## EXERCISE
In the entries that follow, the first line to write out is the one containing "Lemma bucket_ids c : 0 <= c < 256 →", and the last is the one containing "intros Hc Hr.". Reproduce that stretch exactly, with nothing before or after it.

[Stored data entries]
(* ===== verification/SipName.v ===== *)
(** * SipName: header and method names

    The lookups by first letter, by length and by compact form against a plain search of the
    tables, and the names back to their numbers in any case. *)

From stdpp Require Import strings.
From S2P Require Import Prelude Endian SipStr SipMsg SipScan.

Module SipName.
Import SipStr SipMsg SipScan.

(** Equality of two texts as the parser sees it. *)
Definition ci_eq (a b : list Z) : bool := bool_decide (sip_lc <$> a = sip_lc <$> b).

Definition hdr_ids : list Z := map Z.of_nat (seq 1 56).
(** The first header of a list of ids whose name it is. *)
Fixpoint first_name (ids : list Z) (name : list Z) : Z :=
  match ids with
  | [] => SIP_H_OTHER
  | id :: ids => if ci_eq name (hdr_txt id) then id else first_name ids name
  end.
(** The compact forms of RFC 3261 and its extensions. *)
Definition compact_forms : list (string * string) := [
  ("b", "Referred-By"); ("c", "Content-Type"); ("e", "Content-Encoding"); ("f", "From"); ("i", "Call-ID");
  ("k", "Supported"); ("l", "Content-Length"); ("m", "Contact"); ("o", "Event"); ("r", "Refer-To"); ("s", "Subject");
  ("t", "To"); ("u", "Allow-Events"); ("v", "Via"); ("x", "Session-Expires") ]%string.
(** A plain search: compact forms stand for the long names, everything else is compared with
    every name of the table. *)
Fixpoint expand (forms : list (string * string)) (name : list Z) : list Z :=
  match forms with
  | [] => name
  | (c, long) :: forms => if ci_eq name (txt c) then txt long else expand forms name
  end.
Definition hdr_ref (name : list Z) : Z := first_name hdr_ids (expand compact_forms name).

(** *** Buckets *)

Definition first_lc (t : list Z) : Z := match t with c :: _ => sip_lc c | [] => 0 end.
Lemma ci_eq_first a b : ci_eq a b = true → first_lc a = first_lc b ∧ mlen a = mlen b.
Proof.
  unfold ci_eq. intros H%bool_decide_eq_true. split.
  - destruct a, b; try done. by injection H.
  - apply (f_equal length) in H. rewrite !length_fmap in H. unfold mlen. lia.
Qed.
Lemma first_name_filter f ids name : (∀ id, id ∈ ids → f id = false → ci_eq name (hdr_txt id) = false) →
  first_name ids name = first_name (List.filter f ids) name.
Proof.
  induction ids as [|id ids IH]; intros H; [done|]. cbn [first_name List.filter].
  assert (IH' : first_name ids name = first_name (List.filter f ids) name) by (apply IH; intros; apply H; [by right|done]).
  destruct (f id) eqn:Ef; cbn [first_name]; rewrite IH'; [done|]. rewrite H; [done|left|done].
Qed.

Definition id_range (lo hi : Z) : list Z := if lo =? 0 then [] else map Z.of_nat (seq (Z.to_nat lo) (Z.to_nat (hi - lo + 1))).
Definition bucket (c : Z) : Z * Z := if is_lower c then nth (Z.to_nat (c - 97)) k_hdr_bucket (0, 0) else (0, 0).
(** The bucket of a letter is the ids whose name starts with it. *)
Lemma bucket_ids c : 0 <= c < 256 →
  List.filter (λ id, first_lc (hdr_txt id) =? c) hdr_ids = id_range (bucket c).1 (bucket c).2.
Proof. apply (byte_prop (λ c, List.filter (λ id, first_lc (hdr_txt id) =? c) hdr_ids = id_range (bucket c).1 (bucket c).2)). vm_compute. done. Qed.

Lemma first_name_bucket name c : first_lc name = c → 0 <= c < 256 →
  first_name hdr_ids name = first_name (id_range (bucket c).1 (bucket c).2) name.
Proof.
  intros Hc Hr. rewrite <-bucket_ids by done. apply first_name_filter. intros id _ Hf.
  destruct (ci_eq name (hdr_txt id)) eqn:E; [|done]. apply ci_eq_first in E as [E _].
  rewrite <-E, Hc, Z.eqb_refl in Hf. done.
Qed.
Lemma first_name_none ids name : (∀ id, id ∈ ids → ci_eq name (hdr_txt id) = false) → first_name ids name = SIP_H_OTHER.
Proof.
  induction ids as [|id ids IH]; intros H; [done|]. cbn [first_name]. rewrite H by left. apply IH. intros. apply H. by right.
Qed.
Lemma hdr_len_max id : id ∈ hdr_ids → 2 <= mlen (hdr_txt id) <= 20.
Proof.
  intros H. assert (F : Forall (λ id, 2 <= mlen (hdr_txt id) <= 20) hdr_ids); [|by eapply Forall_forall in F].
  apply (bool_decide_unpack _). vm_compute. exact I.
Qed.

Lemma bucket_loop_spec m p len name : name = slice m p len → 0 <= p → 0 <= len → p + len <= mlen m →
  ∀ fuel id hi, 1 <= id → hi <= 56 → Z.max 0 (hi - id + 1) < Z.of_nat fuel →
  bucket_loop fuel m p len id hi = Ok (first_name (map Z.of_nat (seq (Z.to_nat id) (Z.to_nat (hi - id + 1)))) name).
Proof.
  intros Hn Hp Hl Hm. induction fuel as [|fuel IH]; intros id hi Hid Hhi Hf; [lia|]. cbn [bucket_loop].
  rewrite (proj2 (Z.eqb_neq id 0)) by lia. cbn [orb]. destruct (Z.ltb_spec hi id) as [Hlt|Hge].
  { by replace (Z.to_nat (hi - id + 1)) with 0%nat by lia. }
  replace (Z.to_nat (hi - id + 1)) with (S (Z.to_nat (hi - (id + 1) + 1))) by lia.
  cbn [seq map first_name]. rewrite Z2Nat.id by lia.
  assert (E : (if mlen (hdr_txt id) =? len then sip_ieq2 m p (hdr_txt id) else Ok false) = Ok (ci_eq name (hdr_txt id))).
  { destruct (Z.eqb_spec (mlen (hdr_txt id)) len) as [El|El].
    - rewrite sip_ieq2_spec by lia. unfold ci_eq. by rewrite El, Hn.
    - destruct (ci_eq name (hdr_txt id)) eqn:Ec; [|done]. apply ci_eq_first in Ec as [_ Ec].
      rewrite Hn, mlen_slice in Ec by lia. lia. }
  rewrite E. bstep. destruct (ci_eq name (hdr_txt id)); [done|]. rewrite (u8_small (id + 1)) by lia.
  rewrite IH by lia. by replace (Z.to_nat (id + 1)) with (S (Z.to_nat id)) by lia.
Qed.

Lemma lc_range c : 0 <= c < 256 → 0 <= sip_lc c < 256.
Proof. intros. unfold sip_lc. byte_decide c. Qed.
Lemma expand_long forms name : (∀ c l, (c, l) ∈ forms → mlen (txt c) = 1) → mlen name ≠ 1 → expand forms name = name.
Proof.
  intros Hf Hn. induction forms as [|[c l] forms IH]; [done|]. cbn [expand].
  destruct (ci_eq name (txt c)) eqn:E.
  - apply ci_eq_first in E as [_ E]. rewrite (Hf c l) in E by left. lia.
  - apply IH. intros. eapply Hf. by right.
Qed.
Lemma compact_len c l : (c, l) ∈ compact_forms → mlen (txt c) = 1.
Proof.
  intros H. assert (F : Forall (λ cl, mlen (txt cl.1) = 1) compact_forms) by
    (apply (bool_decide_unpack _); vm_compute; exact I).
  by eapply Forall_forall in F; [|exact H].
Qed.
Lemma compact_ref b : 0 <= b < 256 →
  (if is_lower (sip_lc b) then nth (Z.to_nat (sip_lc b - 97)) k_hdr_compact 0 else SIP_H_OTHER) = hdr_ref [b].
Proof. intros. byte_decide b. Qed.

Lemma sip_hdr_from_eq m p len : bytes_ok m → 0 <= p → 0 <= len → p + len <= mlen m →
  sip_hdr_from m p len = Ok (hdr_ref (slice m p len)).
Proof.
  intros Hb Hp Hl Hm. unfold sip_hdr_from. destruct (Z.eqb_spec len 1) as [->|H1].
  { rewrite (rd_Ok m p) by lia. bstep. rewrite get_via_slice by lia. f_equal. apply compact_ref, get_range, Hb. }
  assert (Le : mlen (slice m p len) = len) by (apply mlen_slice; lia).
  unfold hdr_ref. rewrite expand_long by (apply compact_len || lia).
  destruct (Z.ltb_spec len 2) as [H2|H2]; cbn [orb].
  { f_equal. symmetry. apply first_name_none. intros id Hid. destruct (ci_eq _ _) eqn:E; [|done].
    apply ci_eq_first in E as [_ E]. pose proof (hdr_len_max id Hid). lia. }
  destruct (Z.ltb_spec 20 len) as [H3|H3].
  { f_equal. symmetry. apply first_name_none. intros id Hid. destruct (ci_eq _ _) eqn:E; [|done].
    apply ci_eq_first in E as [_ E]. pose proof (hdr_len_max id Hid). lia. }
  rewrite (rd_Ok m p) by lia. bstep. pose proof (lc_range (get m p) (get_range m p Hb)) as Hc.
  rewrite (first_name_bucket _ (sip_lc (get m p))); [|by rewrite slice_cons by lia|done].
  unfold bucket. destruct (is_lower (sip_lc (get m p))) eqn:El; cbn [negb]; [|done].
  assert (Hbk : Forall (λ b : Z * Z, b = (0, 0) ∨ 1 <= b.1 ∧ b.1 <= b.2 <= 56) k_hdr_bucket) by
    (apply (bool_decide_unpack _); vm_compute; exact I).
  assert (Hn : ∀ i, nth i k_hdr_bucket (0, 0) = (0, 0) ∨ 1 <= (nth i k_hdr_bucket (0, 0)).1 ∧
    (nth i k_hdr_bucket (0, 0)).1 <= (nth i k_hdr_bucket (0, 0)).2 <= 56).
  { intros i. destruct (nth_in_or_default i k_hdr_bucket (0, 0)) as [Hi|Hi]; [|by left].
    apply list_elem_of_In in Hi. by eapply Forall_forall in Hbk. }
  specialize (Hn (Z.to_nat (sip_lc (get m p) - 97))). destruct (nth _ k_hdr_bucket (0, 0)) as [lo hi]. cbn [fst snd] in *.
  destruct Hn as [[= -> ->]|[Hlo Hhi]]; [done|].
  rewrite (bucket_loop_spec m p len (slice m p len)) by (done || lia). unfold id_range. by rewrite (proj2 (Z.eqb_neq lo 0)) by lia.
Qed.

(** *** Methods *)

Definition method_ids : list Z := map Z.of_nat (seq 1 14).
Fixpoint first_method (ids : list Z) (name : list Z) : Z :=
  match ids with
  | [] => SIP_M_UNKNOWN
  | id :: ids => if bool_decide (name = sip_method_name id) then id else first_method ids name
  end.
Definition method_ref (name : list Z) : Z := first_method method_ids name.

(** The comparisons of a length are those of the names of that length, in another order. *)
Definition cases_ok (len : Z) : bool :=
  forallb (λ c : string * Z, bool_decide (c.2 ∈ method_ids) && bool_decide (txt c.1 = sip_method_name c.2)) (method_cases len) &&
  forallb (λ id, negb (mlen (sip_method_name id) =? len) || existsb (λ c : string * Z, c.2 =? id) (method_cases len)) method_ids.
Lemma method_loop_ref cases name :
  Forall (λ c : string * Z, c.2 ∈ method_ids ∧ txt c.1 = sip_method_name c.2) cases →
  (∀ id, id ∈ method_ids → name = sip_method_name id → ∃ s, (s, id) ∈ cases) →
  method_loop cases name = method_ref name.
Proof.
  assert (Hinj : ∀ id id', id ∈ method_ids → id' ∈ method_ids → sip_method_name id = sip_method_name id' → id = id').
  { assert (F : Forall (λ id, Forall (λ id', sip_method_name id = sip_method_name id' → id = id') method_ids) method_ids)
      by (apply (bool_decide_unpack _); vm_compute; exact I).
    intros id id' Hi Hi' E. eapply Forall_forall in F; [|exact Hi]. eapply Forall_forall in F; [|exact Hi']. by apply F. }
  assert (Hr : (∃ id, id ∈ method_ids ∧ name = sip_method_name id ∧ method_ref name = id) ∨
    (∀ id, id ∈ method_ids → name ≠ sip_method_name id) ∧ method_ref name = SIP_M_UNKNOWN).
  { unfold method_ref. generalize method_ids. intros ids. induction ids as [|id ids IH].
    - right. split; [|done]. intros id Hi. by apply elem_of_nil in Hi.
    - cbn [first_method]. destruct (bool_decide (name = sip_method_name id)) eqn:E.
      + apply bool_decide_eq_true in E. left. exists id. split; [left|done].
      + apply bool_decide_eq_false in E. destruct IH as [(i & Hi & Hn & Hm)|[Hn Hm]].
        * left. exists i. split; [by right|done].
        * right. split; [|done]. intros i Hi. apply elem_of_cons in Hi as [->|Hi]; [done|by apply Hn]. }
  intros Hc Hall. destruct Hr as [(id & Hid & Hn & ->)|[Hno ->]].
  - destruct (Hall id Hid Hn) as [s Hs]. clear Hall. induction Hc as [|[t i] cases [Hi Ht] Hc IH]; [by apply elem_of_nil in Hs|].
    cbn [method_loop fst snd] in *. destruct (bool_decide (name = txt t)) eqn:E.
    + apply bool_decide_eq_true in E. apply Hinj; [done|done|congruence].
    + apply bool_decide_eq_false in E. apply elem_of_cons in Hs as [[= -> ->]|Hs]; [|by apply IH]. by rewrite Ht in E.
  - clear Hall. induction Hc as [|[t i] cases [Hi Ht] Hc IH]; [done|]. cbn [method_loop fst snd] in *.
    rewrite bool_decide_eq_false_2; [done|]. rewrite Ht. by apply Hno.
Qed.
Lemma method_cases_ok len : len <> 0 → cases_ok len = true.
Proof.
  intros. unfold cases_ok, method_cases.
  repeat match goal with |- context [?l =? ?k] => is_var l; destruct (Z.eqb_spec l k) as [->|]; [by vm_compute|] end.
  cbn [forallb andb]. apply forallb_forall. intros id Hid. apply orb_true_iff. left. apply negb_true_iff, Z.eqb_neq.
  apply list_elem_of_In in Hid.
  assert (F : Forall (λ id, 3 <= mlen (sip_method_name id) <= 9) method_ids) by (apply (bool_decide_unpack _); vm_compute; exact I).
  eapply Forall_forall in F; [|exact Hid]. lia.
Qed.
Lemma sip_method_from_eq m p len : 0 <= p → 0 <= len → p + len <= mlen m →
  sip_method_from m p len = Ok (method_ref (slice m p len)).
Proof.
  intros Hp Hl Hm. destruct (Z.eq_dec len 0) as [->|Hn]; [by rewrite slice_0|].
  assert (E : method_loop (method_cases len) (slice m p len) = method_ref (slice m p len)).
  { pose proof (method_cases_ok len Hn) as H. unfold cases_ok in H. apply andb_true_iff in H as [H1 H2].
    rewrite forallb_forall in H1, H2. apply method_loop_ref.
    - apply Forall_forall. intros c Hc. apply list_elem_of_In, H1 in Hc. apply andb_true_iff in Hc as [Hc1 Hc2].
      split; by eapply bool_decide_eq_true.
    - intros id Hid En. apply list_elem_of_In, H2 in Hid. apply orb_true_iff in Hid as [Hid|Hid].
      + apply negb_true_iff, Z.eqb_neq in Hid. rewrite <-En, mlen_slice in Hid by lia. lia.
      + apply existsb_exists in Hid as ([s i] & Hi & Ei). apply Z.eqb_eq in Ei. cbn in Ei. subst i. exists s. by apply list_elem_of_In. }
  unfold sip_method_from. destruct (method_cases len) as [|c cs] eqn:Ec; [by rewrite <-E|].
  rewrite rdn_Ok by lia. bstep. by rewrite E.
Qed.

(** *** Names in any case *)

Lemma ci_eq_l a b c : ci_eq a b = true → ci_eq a c = ci_eq b c.
Proof. unfold ci_eq. intros H%bool_decide_eq_true. by rewrite H. Qed.
Lemma hdr_ref_ci a b : ci_eq a b = true → hdr_ref a = hdr_ref b.
Proof.
  intros H. unfold hdr_ref.
  assert (He : expand compact_forms a = expand compact_forms b ∨ expand compact_forms a = a ∧ expand compact_forms b = b).
  { generalize compact_forms. intros forms. induction forms as [|[c l] forms IH]; [by right|]. cbn [expand].
    rewrite (ci_eq_l a b (txt c) H). destruct (ci_eq b (txt c)); [by left|done]. }
  destruct He as [->|[-> ->]]; [done|]. generalize hdr_ids. intros ids. induction ids as [|id ids IH]; [done|].
  cbn [first_name]. rewrite (ci_eq_l a b _ H). by rewrite IH.
Qed.
Lemma hdr_ref_name id : 1 <= id <= 56 → hdr_ref (sip_hdr_name id) = id.
Proof.
  intros H. assert (F : Forall (λ id, hdr_ref (sip_hdr_name id) = id) hdr_ids) by (apply (bool_decide_unpack _); vm_compute; exact I).
  eapply Forall_forall in F; [exact F|]. apply list_elem_of_In, in_map_iff. exists (Z.to_nat id). split; [lia|]. apply in_seq. lia.
Qed.
Lemma method_ref_name id : 1 <= id <= 14 → method_ref (sip_method_name id) = id.
Proof.
  intros H. assert (F : Forall (λ id, method_ref (sip_method_name id) = id) method_ids) by (apply (bool_decide_unpack _); vm_compute; exact I).
  eapply Forall_forall in F; [exact F|]. apply list_elem_of_In, in_map_iff. exists (Z.to_nat id). split; [lia|]. apply in_seq. lia.
Qed.

(** The fast lookups are plain searches.  [sip_hdr_from], which walks the bucket of a first
    letter, answers what comparing the name, compact forms expanded, with every name of the
    table would, and [sip_method_from], which switches on the length, what comparing with
    every method would; the names of the tables, headers in any case, lead back to their
    numbers. *)
Theorem sip_names_exact m p len : bytes_ok m → 0 <= p → 0 <= len → p + len <= mlen m →
  sip_hdr_from m p len = Ok (hdr_ref (slice m p len)) ∧
  sip_method_from m p len = Ok (method_ref (slice m p len)) ∧
  (∀ id, 1 <= id < SIP_H_MAX → ci_eq (slice m p len) (sip_hdr_name id) = true → sip_hdr_from m p len = Ok id) ∧
  (∀ id, 1 <= id < SIP_M_MAX → slice m p len = sip_method_name id → sip_method_from m p len = Ok id).
Proof.
  intros Hb Hp Hl Hm. rewrite sip_hdr_from_eq, sip_method_from_eq by done. split_and!; [done|done|..].
  - intros id Hid Hc. unfold SIP_H_MAX in Hid. by rewrite (hdr_ref_ci _ _ Hc), hdr_ref_name by lia.
  - intros id Hid ->. unfold SIP_M_MAX in Hid. by rewrite method_ref_name by lia.
Qed.
Lemma sip_names_exact_witness : sip_hdr_from (txt "cALL-id") 0 7 = Ok 9.
Proof.
  apply (sip_names_exact (txt "cALL-id") 0 7); [by apply (bool_decide_unpack _); vm_compute|done|done|done|done|by vm_compute].
Defined.

(** The lower-casing of the comparison also folds octets that are no letters: a carriage
    return inside a name passes for the hyphen. *)
Theorem sip_name_confusion : sip_hdr_from (txt "Call" ++ [13] ++ txt "ID") 0 7 = Ok 9.
Proof. vm_compute. reflexivity. Qed.
End SipName.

## SOLVED EXERCISE
Lemma bucket_ids c : 0 <= c < 256 →
  List.filter (λ id, first_lc (hdr_txt id) =? c) hdr_ids = id_range (bucket c).1 (bucket c).2.
Proof. apply (byte_prop (λ c, List.filter (λ id, first_lc (hdr_txt id) =? c) hdr_ids = id_range (bucket c).1 (bucket c).2)). vm_compute. done. Qed.

Lemma first_name_bucket name c : first_lc name = c → 0 <= c < 256 →
  first_name hdr_ids name = first_name (id_range (bucket c).1 (bucket c).2) name.
Proof.
  intros Hc Hr. rewrite <-bucket_ids by done. apply first_name_filter. intros id _ Hf.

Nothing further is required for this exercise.